Les chercheurs de Google ont mis au point une façon de regarder dans l’esprit des systèmes d’apprentissage en profondeur, et les résultats sont curieusement bizarres.

Ce qu’ils ont fait: L’équipe a mis au point un outil qui combine plusieurs techniques pour donner aux gens une idée plus claire de la façon dont les réseaux neuronaux prennent les décisions. Appliqué à la classification des images, il permet de visualiser comment le réseau développe sa compréhension de ce qu’est, par exemple, un chaton ou un Labrador. Les visualisations ci-dessus sont… étranges.
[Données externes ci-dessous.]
(** * logo-archive: the filename parser and the search/filter engine

    A shallow embedding of the logic of the logo gallery page:

    - [parseLogoFromFilename] (full-guard variant, the one with the
      explicit [throw]s, and the partial-guard variant of
      [src/app/page.tsx]),
    - [isInDecade] and the [filteredLogos] callback,
    - the toggle handlers of [ColorSelector] and [TypographySelector].

    Data model.  A JavaScript string is a sequence of code units; the
    embedding covers the strings whose code units are below 256
    (Latin-1), as [String.string].  A JavaScript [number] that holds an
    integer is a [Z] and [NaN] is a constructor of its own; the integer
    arithmetic of [JS] is the arithmetic of the code as long as the
    integers stay in the range where doubles are exact ([exactRange],
    absolute value below 2^53 - 9), which is where every year lives, and
    the statements about the decade test are made for that range.
    [Double] computes the same test in binary64 for what lies beyond. *)

From Stdlib Require Import String Ascii List ZArith NArith Bool Lia.
From Stdlib Require Import SpecFloat.
From stdpp Require Import list.
Import ListNotations.

Local Open Scope string_scope.
Local Open Scope Z_scope.

(* ===================================================================== *)
(** * The JavaScript primitives the page uses *)
(* ===================================================================== *)

Module JS.

(** ** Code units *)

Definition code (c : ascii) : Z := Z.of_N (N_of_ascii c).

Definition between (lo hi n : Z) : bool := (lo <=? n) && (n <=? hi).

(** The character class [[A-Z]] of the regular expression. *)
Definition isUpperAZ (c : ascii) : bool := between 65 90 (code c).

(** [WhiteSpace] and [LineTerminator] code units below 256: TAB, LF, VT,
    FF, CR, SP and NBSP. *)
Definition isWhiteSpace (c : ascii) : bool :=
  let n := code c in between 9 13 n || (n =? 32) || (n =? 160).

(** Lower-casing of one code unit: [A-Z], and the Latin-1 capitals
    U+00C0..U+00DE without the multiplication sign U+00D7. *)
Definition toLowerChar (c : ascii) : ascii :=
  let n := code c in
  if between 65 90 n || (between 192 222 n && negb (n =? 215))
  then ascii_of_N (Z.to_N (n + 32))
  else c.

(** ** Numbers *)

(** [Int z] is the number [parseInt] returns for digits that write [z]:
    [z] itself up to [2^53], the double nearest to [z] beyond.  The
    operations below compute with [z]; see [exactRange] and [Double] for
    where that is the arithmetic of the code. *)
Inductive number : Type :=
  | NaN : number
  | Int : Z -> number.

Definition isNaN (x : number) : bool :=
  match x with NaN => true | Int _ => false end.

(** [Math.floor(x / d)] for a positive integer literal [d]. *)
Definition floorDiv (x : number) (d : Z) : number :=
  match x with NaN => NaN | Int z => Int (z / d) end.

Definition mul (x : number) (k : Z) : number :=
  match x with NaN => NaN | Int z => Int (z * k) end.

Definition add (x : number) (k : Z) : number :=
  match x with NaN => NaN | Int z => Int (z + k) end.

(** [x >= y] and [x <= y]: false as soon as one side is [NaN]. *)
Definition ge (x y : number) : bool :=
  match x, y with Int a, Int b => b <=? a | _, _ => false end.

Definition le (x y : number) : bool :=
  match x, y with Int a, Int b => a <=? b | _, _ => false end.

(** [x || d] on numbers: [NaN] and [0] are falsy. *)
Definition orDefault (x : number) (d : Z) : number :=
  match x with
  | NaN => Int d
  | Int z => if z =? 0 then Int d else Int z
  end.

(** ** Strings *)

(** [!s]: the empty string is the only falsy string. *)
Definition falsy (s : string) : bool :=
  match s with EmptyString => true | String _ _ => false end.

(** [s || ''] on a string. *)
Definition orEmpty (s : string) : string := if falsy s then "" else s.

(** [s.split(sep)] for a one-character separator: never an empty array,
    [''.split(sep)] is [['']]. *)
Fixpoint split (sep : ascii) (s : string) : list string :=
  match s with
  | EmptyString => [EmptyString]
  | String c rest =>
      if Ascii.eqb c sep then EmptyString :: split sep rest
      else match split sep rest with
           | [] => [String c EmptyString]
           | p :: ps => String c p :: ps
           end
  end.

(** [s.toLowerCase()] *)
Fixpoint toLowerCase (s : string) : string :=
  match s with
  | EmptyString => EmptyString
  | String c rest => String (toLowerChar c) (toLowerCase rest)
  end.

(** [s.replace(/([A-Z])/g, ' $1')]: a space in front of every capital,
    the first character included. *)
Fixpoint spaceBeforeCapitals (s : string) : string :=
  match s with
  | EmptyString => EmptyString
  | String c rest =>
      if isUpperAZ c then String " " (String c (spaceBeforeCapitals rest))
      else String c (spaceBeforeCapitals rest)
  end.

Fixpoint trimStart (s : string) : string :=
  match s with
  | EmptyString => EmptyString
  | String c rest => if isWhiteSpace c then trimStart rest else s
  end.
Pourquoi est-ce important: L’apprentissage profond est puissant, mais opaque. C’est un problème si on veut, par exemple, qu’une voiture nous conduise. Le fait de pouvoir visualiser les décisions qui sous-tendent la reconnaissance d’images pourrait aider à comprendre pourquoi un véhicule autonome a commis une grave erreur. De plus, les humains ont tendance à vouloir savoir pourquoi une décision a été prise, même si elle était correcte.

Mais: tout le monde ne pense pas que les machines doivent s’expliquer. Lors d’un récent débat, Yann Lecunn, qui dirige la recherche sur l’IA de Facebook, a soutenu que nous devrions simplement nous concentrer sur leur comportement. Après tout, on ne peut pas toujours expliquer les décisions que prennent les humains.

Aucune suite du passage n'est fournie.